PROBLEM STATEMENT: Give back the lines of the records exactly, starting at the first and ending at the one with "intros Hf Hnd Hat. revert t n s b F Hf.".

INFORMATION SUPPLIED:
Lemma append_dispatches_spec t clock n at_ rs s (b : S) ok s' b' F now :
  fold s = Some F → NoDup rs → format_instant now = Some at_ →
  Forall (λ r, r ∈ f_active F ∧ is_due now r = true ∧ is_every r = true) rs →
  append_dispatches t clock n at_ rs s b = (ok, s', b') →
  ∃ F', fold s' = Some F' ∧ served now F F' ∧
    if ok then (due_count F' now + length rs = due_count F now)%nat
    else ∃ r, r ∈ rs ∧ r ∈ f_active F'.
Proof.
  intros Hf Hnd Hat. revert t n s b F Hf.
  induction rs as [|r rs IH]; intros t n s b F Hf Hall; simpl.
  { intros [= <- <- <-]. exists F. split_and!; [done|by apply served_refl; eapply fold_wf|simpl; lia]. }
  apply NoDup_cons in Hnd as [Hr Hnd]. apply Forall_cons in Hall as [(Hin & Hdue & He) Hall].
  destruct (append_change _ _ _ _ _) as [[ok1 s1] b1] eqn:Ha.
  assert (dispatch_every_data (r_id r) at_ = change_data (dispatch_change r at_)) as Hc.
  { unfold dispatch_change. by rewrite He. }
  rewrite Hc in Ha. eapply append_dispatch in Ha as (F1 & Hf1 & Hd); [|done..].
  destruct ok1; cycle 1.
  { intros [= <- <- <-]. subst F1. exists F. split_and!; [done|by apply served_refl; eapply fold_wf|].
    exists r. by split; [left|]. }
  intros Hrest. apply IH with (F := F1) in Hrest as (F2 & Hf2 & Hs & Hdone); [|done..|].
  - exists F2. split_and!; [done|by eapply served_trans; [eapply dispatched_served|]|].
    destruct ok; [pose proof (di_due _ _ _ _ Hd); simpl; lia|].
    destruct Hdone as (x & Hx & Hleft). exists x. by split; [right|].
  - apply Forall_forall. intros x Hxr.
    destruct (proj1 (Forall_forall _ _) Hall x Hxr) as (Hx & ? & ?). split_and!; [|done..].
    apply (di_keep _ _ _ _ Hd); [done|]. intros ->. by apply Hr.
Qed.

YOUR SOLUTION:
Lemma append_dispatches_spec t clock n at_ rs s (b : S) ok s' b' F now :
  fold s = Some F → NoDup rs → format_instant now = Some at_ →
  Forall (λ r, r ∈ f_active F ∧ is_due now r = true ∧ is_every r = true) rs →
  append_dispatches t clock n at_ rs s b = (ok, s', b') →
  ∃ F', fold s' = Some F' ∧ served now F F' ∧
    if ok then (due_count F' now + length rs = due_count F now)%nat
    else ∃ r, r ∈ rs ∧ r ∈ f_active F'.
Proof.
  intros Hf Hnd Hat. revert t n s b F Hf.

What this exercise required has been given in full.